Da habe ich Quatsch geschrieben, ich meine natürlich die Rechnung. Wenn die Rechnung kommt ist die Widerrufsfrist in aller Regel noch nicht gestartet weil die Belehrungen Schrott sind. Schrottbelehrung= kein Fristbeginn.

Die Anbieter fordern keine zeitanteilige Entlohnung sondern immer die volle Summe z.B. mit der abwegigen Behauptung, dass nach Nutzung kein Widerruf mehr möglich sei.


----------



## laravandenberg (1 Februar 2010)

*AW: Wie schnell ...*

Na, gut! Das werde ich ausprobieren. Ich melde mich diese Woche mal an und werde es mal testen. Bei Opendownload stand ja lange, ....ich verzichte auf mein Widerrufsrecht. Bei Top-Of, soll ja Widerruf möglich sein. Im Forum haben ja welche dargelegt, dass sie Widerspruch eingelegt haben und er wurde auch angenommen.  Jetzt will ich mal ausprobieren, *wie sie wirklich *reagieren. 1 x ohne Inanspruchnahme von Leistungen und einmal mit Inanspruchnahme von Leistungen.
Ja, das ,...kein Widerruf mehr möglich.... , ist umschrieben und für mich "nicht verständlich" bei der Widerrufsbelehrung dargestellt. Ich will jetzt mal eindeutig wissen, wie die Reaktion ist und das geht nur, wenn ich mich  mal unter verschiedenen Accounts 2 x anmelde.


----------



## Unregistriert (1 Februar 2010)

*AW: Wie schnell ...*

Hi Lara (darf ich hoffentlich so sagen, wenn nein korrigier mich)

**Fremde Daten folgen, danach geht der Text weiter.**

(** * Token cache and impersonated-credential exchange of duizendstra/go

    A shallow embedding of

    - [google/auth/serviceaccount/token_cache.go] (the mutex-guarded
      [TokenCache] with the plain [userEmail|scope,scope] key),
    - the [serviceaccount] package that builds, signs and exchanges the JWT
      assertion ([createJWTAssertion], [getAccessToken],
      [GenerateGoogleHTTPClient]),
    - [google/apierrors/apierrors.go] ([GoogleAPIError], [HandleError]),
    - the part of [google/structuredlogger/structured.go] those call,

    followed by the properties of the specification that concern them. *)

From Stdlib Require Import ZArith Lia.
From stdpp Require Import gmap strings list fin_maps pretty.

Local Open Scope Z_scope.

(** ** Go values shared by all packages *)

(** The double quote character, for the JSON text the code produces. *)
Definition dquote : string :=
  String (Ascii.Ascii false true false false false true false false) EmptyString.

(** [strings.Join(elems, sep)]. *)
Fixpoint strings_Join (elems : list string) (sep : string) : string :=
  match elems with
  | [] => EmptyString
  | [e] => e
  | e :: rest => e +:+ sep +:+ strings_Join rest sep
  end.

(** Comparison of a string with the empty string. *)
Definition is_empty (s : string) : bool :=
  match s with EmptyString => true | String _ _ => false end.

(** A [time.Time] instant, in nanoseconds since the Unix epoch.  The zero
    [time.Time] is not an instant of this type: a field that may hold it is
    an [option Time]. *)
Definition Time : Type := Z.

Definition Second : Z := 1000000000.
Definition Hour : Z := 3600 * Second.

(** [t.Unix()]: whole seconds since the epoch. *)
Definition Unix (t : Time) : Z := t `div` Second.

(** The arithmetic of Go's [int64]. *)
Definition wrap64 (z : Z) : Z := (z + 2 ^ 63) `mod` 2 ^ 64 - 2 ^ 63.

(** The largest [Unix()] reading of a [time.Time]: the type counts its
    seconds from the year 1 in an [int64]. *)
Definition maxUnix : Z := 2 ^ 63 - 1 - 62135596800.

(** ** golang.org/x/oauth2: the token type the cache stores

    The library is not part of the repository; [Token], [expired] and [Valid]
    transcribe its [token.go]. *)
Module oauth2.

(** [Expiry] is [None] for the zero time, which the library reads as
  never expiring. *)
Record Token : Type := mkToken {
  AccessToken : string;
  Expiry : option Time
}.

(** Tokens count as expired this long before their expiry. *)
Definition expiryDelta : Z := 10 * Second.

(** [t.expired()]:
    [if t.Expiry.IsZero() { return false }]
    [return t.Expiry.Round(0).Add(-expiryDelta).Before(timeNow())]. *)
Definition expired (t : Token) (now : Time) : bool :=
  match Expiry t with
  | None => false
  | Some e => e - expiryDelta <? now
  end.

(** [t.Valid()] for a non-nil [t]: the access token is not the empty string
  and [t] is not [expired]. *)
Definition Valid (t : Token) (now : Time) : bool :=
  negb (is_empty (AccessToken t)) && negb (expired t now).

Global Instance Token_eq_dec : EqDecision Token.
Proof. solve_decision. Defined.

End oauth2.

Import oauth2.

(** ** package serviceaccount: token_cache.go *)

(** [tokens map[string]*oauth2.Token]: a stored pointer may be nil, which is
    [Some None] here.  The [sync.Mutex] held for the whole of [GetToken] and
    of [SetToken] makes each of them one atomic step on the map, which is
    how they are written below. *)
Record TokenCache : Type := mkTokenCache {
  tokens : gmap string (option Token)
}.

(** [NewTokenCache()]. *)
Definition NewTokenCache : TokenCache := {| tokens := ∅ |}.

(** [getKey]: [fmt.Sprintf("%s|%s", userEmail, strings.Join(scopes, ","))]. *)
Definition getKey (userEmail : string) (scopes : list string) : string :=
  userEmail +:+ "|" +:+ strings_Join scopes ",".

(** [GetToken], called when the clock reads [now]; the result is the pair the
    Go function returns together with the cache it leaves behind. *)
Definition GetToken (c : TokenCache) (now : Time)
    (userEmail : string) (scopes : list string)
    : (option Token * bool) * TokenCache :=
  let key := getKey userEmail scopes in
  match tokens c !! key with
  | None | Some None =>
      (* Token not found in cache *)
      ((None, false), c)
  | Some (Some token) =>
      if negb (Valid token now) then
        (* Token is expired *)
        ((None, false), {| tokens := delete key (tokens c) |})
      else
        (* Return valid token *)
        ((Some token, true), c)
  end.

(** [SetToken]. *)
Definition SetToken (c : TokenCache)
    (userEmail : string) (scopes : list string) (token : option Token)
    : TokenCache :=
  let key := getKey userEmail scopes in
  {| tokens := <[key := token]> (tokens c) |}.

(** *** Sequences of cache operations *)

Inductive CacheOp : Type :=
| OpSet (userEmail : string) (scopes : list string) (token : option Token)
| OpGet (userEmail : string) (scopes : list string).

(** What a caller of [GetToken] saw, and when. *)
Record Observation : Type := mkObservation {
  obs_time : Time;
  obs_token : option Token;
  obs_found : bool
}.

(** Runs the operations in order, each at its own clock reading, and collects
    what the [GetToken] calls returned. *)
Fixpoint run (c : TokenCache) (ops : list (Time * CacheOp))
    : list Observation * TokenCache :=
  match ops with
  | [] => ([], c)
  | (_, OpSet u s t) :: rest => run (SetToken c u s t) rest
  | (now, OpGet u s) :: rest =>
      let '((tok, found), c') := GetToken c now u s in
      let '(obs, c'') := run c' rest in
      (mkObservation now tok found :: obs, c'')
  end.

(** ** Go errors *)

(** [*apierrors.GoogleAPIError], the type [HandleError] switches on. *)
Module apierrors_types.
Record GoogleAPIError : Type := mkGoogleAPIError {
  StatusCode : Z;
  Body : string;
  ErrorCode : string;
  ErrorMessage : string
}.
End apierrors_types.

Import apierrors_types.

(** [*errors.GoogleAPIError] of the package google/errors, which the
    serviceaccount package imports for the error of a refused exchange.  The
    package is not among the sources; the two fields are the ones the code
    fills in.  It is another type than the one of apierrors. *)
Module google_errors.
Record GoogleAPIError : Type := mkGoogleAPIError {
  StatusCode : Z;
  Body : string
}.
End google_errors.

(** The dynamic types of [error] values that occur in the modelled code. *)
Inductive error : Type :=
| errorString (msg : string)
    (* [fmt.Errorf] without [%w], [errors.New], and the errors of libraries *)
| wrapError (msg : string) (err : error)
    (* [fmt.Errorf(msg + ": %w", err)] *)
| apiError (e : GoogleAPIError)
    (* [&apierrors.GoogleAPIError{...}] *)
| upstreamError (e : google_errors.GoogleAPIError) (text : string).
    (* [&errors.GoogleAPIError{...}], with the text its [Error] method gives *)

Inductive result (A : Type) : Type :=
| Ok (a : A)
| Err (err : error).

Arguments Ok {A} a.
Arguments Err {A} err.

(** The [Error] method of [GoogleAPIError] in apierrors.go: the error code part is always
    printed and the message part is always empty. *)
Definition GoogleAPIError_Error (e : GoogleAPIError) : string :=
  let errorCodePart := " (Error Code: " +:+ ErrorCode e +:+ ")" in
  let errorMessagePart := EmptyString in
  "API request failed with status " +:+ pretty (StatusCode e)
    +:+ errorCodePart +:+ errorMessagePart.

(** [err.Error()]. *)
Fixpoint Error (err : error) : string :=
  match err with
  | errorString msg => msg
  | wrapError msg inner => msg +:+ ": " +:+ Error inner
  | apiError e => GoogleAPIError_Error e
  | upstreamError _ text => text
  end.

(** ** package structuredlogger: what [LogError] and [LogDebug] do *)
Module structuredlogger.

(** The [any] values passed as log arguments. *)
Inductive any : Type :=
| AString (s : string)
| AInt (z : Z)
| ABool (b : bool)
| AError (err : error)
| ACaller. (* the file/line/function group [runtime.Caller(2)] reports *)

Record Attr : Type := mkAttr { Key : string; Value : any }.

Record StructuredLogger : Type := mkLogger {
  component : string;
  traceID : string;
  spanID : string;
  traceSampled : bool;
  minLevel : Z (* the [Level] of the handler behind [logger] *)
}.

Definition LevelDebug : Z := -4.
Definition LevelInfo : Z := 0.
Definition LevelError : Z := 8.

(** One record handed to the slog handler. *)
Record LogRecord : Type := mkLogRecord {
  rec_level : Z;
  rec_msg : string;
  rec_attrs : list Attr
}.

(** Process additional args as attributes: pairs whose key is a string;
  a pair with another key and a trailing single argument are skipped. *)
Fixpoint argsToAttrs (args : list any) : list Attr :=
  match args with
  | k :: v :: rest =>
      match k with
      | AString key => mkAttr key v :: argsToAttrs rest
      | _ => argsToAttrs rest
      end
  | _ => []
  end.

(** The attributes [Log] builds before it calls [LogAttrs]. *)
Definition Log_attrs (sl : StructuredLogger) (level : Z) (args : list any)
    : list Attr :=
  [mkAttr "component" (AString (component sl))]
  ++ (if is_empty (traceID sl) then []
      else [mkAttr "logging.googleapis.com/trace" (AString (traceID sl))])
  ++ (if is_empty (spanID sl) then []
      else [mkAttr "logging.googleapis.com/spanId" (AString (spanID sl))])
  ++ (if traceSampled sl
      then [mkAttr "logging.googleapis.com/trace_sampled" (ABool true)]
      else [])
  ++ (if LevelError <=? level
      then [mkAttr "logging.googleapis.com/sourceLocation" ACaller]
      else [])
  ++ argsToAttrs args.

(** [Log]: the record reaches the writer when the handler is enabled for
    its level. *)
Definition Log (sl : StructuredLogger) (level : Z) (msg : string)
    (args : list any) : list LogRecord :=
  if minLevel sl <=? level
  then [mkLogRecord level msg (Log_attrs sl level args)]
  else [].

(** [NewStructuredLogger(projectID, component, nil, nil)]. *)
Definition NewStructuredLogger (component : string) : StructuredLogger :=
  mkLogger component EmptyString EmptyString false LevelInfo.

End structuredlogger.

Import structuredlogger.

(** ** The world outside the process *)

Module http.
(** What the code reads of an [*http.Response]. *)
Record Response : Type := mkResponse {
  StatusCode : Z;
  Body : string
}.

Definition StatusOK : Z := 200.
Definition StatusInternalServerError : Z := 500.
End http.

(** [url.Values], in the order the literal lists its keys. *)
Definition url_Values : Type := list (string * list string).

(** The calls that leave the process, and the log records written. *)
Inductive Event : Type :=
| EvSignJwt (name payload : string)
| EvPostForm (url : string) (data : url_Values)
| EvLog (r : LogRecord).

(** The mutable state a request handler runs in: the trace of events so far
    and the token cache of the process. *)
Record World : Type := mkWorld {
  trace : list Event;
  cache : TokenCache
}.

(** [iam.SignJwtResponse], as far as the code reads it. *)
Record SignJwtResponse : Type := mkSignJwtResponse { SignedJwt : string }.

(** [IAMServiceClient]: the interface of the signer.  What a call returns may
    depend on everything that happened before it, so the method receives the
    trace. *)
Class IAMServiceClient (T : Type) : Type := {
  SignJwt : T -> list Event -> string -> string -> result SignJwtResponse
}.

(** The library and network functions the code calls. *)
Class Platform : Type := {
  (** [encoding/json]'s rendering of a Go string as a JSON string literal,
      quotes included. *)
  json_String : string -> string;
  (** [json.NewDecoder(body).Decode(&tokenResponse)] for a struct whose one
      field is tagged [access_token]: an error, or the string the body binds
      to that key ([None] when the object has no such key). *)
  json_Decode_access_token : string -> result (option string);
  (** [http.PostForm(url, data)]. *)
  http_PostForm : list Event -> string -> url_Values -> result http.Response;
  (** The [Error] method of [errors.GoogleAPIError], declared outside the
      sources, for a value with this status code and body. *)
  errors_GoogleAPIError_Error : Z -> string -> string
}.

(** *** A state monad over the world *)

Definition M (A : Type) : Type := World -> A * World.

Definition ret {A : Type} (a : A) : M A := fun w => (a, w).

Definition bind {A B : Type} (m : M A) (k : A -> M B) : M B :=
  fun w => let '(a, w') := m w in k a w'.

Declare Scope go_scope.
Delimit Scope go_scope with go.
Notation "x <- m ;; k" := (bind m (fun x => k))
  (at level 100, m at next level, right associativity) : go_scope.
Notation "m ;;; k" := (bind m (fun _ => k))
  (at level 100, right associativity) : go_scope.
Local Open Scope go_scope.

Definition emit (e : Event) : M unit :=
  fun w => (tt, {| trace := trace w ++ [e]; cache := cache w |}).

Definition emits (es : list Event) : M unit :=
  fun w => (tt, {| trace := trace w ++ es; cache := cache w |}).

Definition history : M (list Event) := fun w => (trace w, w).

(** [logger.LogError(ctx, msg, args...)]. *)
Definition LogError (sl : StructuredLogger) (msg : string) (args : list any)
    : M unit :=
  emits (EvLog <$> Log sl LevelError msg args).

(** [logger.LogDebug(ctx, msg, args...)]. *)
Definition LogDebug (sl : StructuredLogger) (msg : string) (args : list any)
    : M unit :=
  emits (EvLog <$> Log sl LevelDebug msg args).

Du hast vlt. ein Problem. Du kommst mit einer IP, die von dem "Einwahlautomaten" als ausländische IP erkannt wird und somit wirst Du nicht reingelassen. Mir geht es inzwischen ebenso, da meine IP aus den USA oder von meinem Arbeitgeber stammt. Früher hiess es immer bei einer Anmeldung "Wir haben Ihre IP gespeichert AOL-Proxy2  225.xxx.xx.xxx oder AOL ProxyX XXX.XXX.XX.XXX 

Die Technik ist weiter fortgeschritten und ich kann mir denken, dass auch die Abofallensteller mit der Zeit gehen und Vorkehrungen getroffen haben, dass sich keiner einloggen kann, den man nicht abzocken kann, der ja wirklich Leistung ohne Kohle verlangen könnte, wie DU oder ich.

Grüsse Klaus


----------



## jupp11 (1 Februar 2010)

*AW: Wie schnell ...*



Unregistriert schrieb:


> und ich kann mir denken, dass auch die Abofallensteller mit der Zeit gehen und Vorkehrungen getroffen haben, dass sich keiner einloggen kann, den man nicht abzocken kann, der ja wirklich Leistung ohne Kohle verlangen könnte,


Wie kommst du auf die   absurde Idee, dass die Nutzlosbetreiber ihre Erpressungsgelder
 tatsächlich rechtlich einfordern?

In vier Jahren haben sie es ein halbes  dutzendmal   bei im Millionenbereich
 Betroffener versucht und  sind in allen Fällen auf die Fresse geflogen.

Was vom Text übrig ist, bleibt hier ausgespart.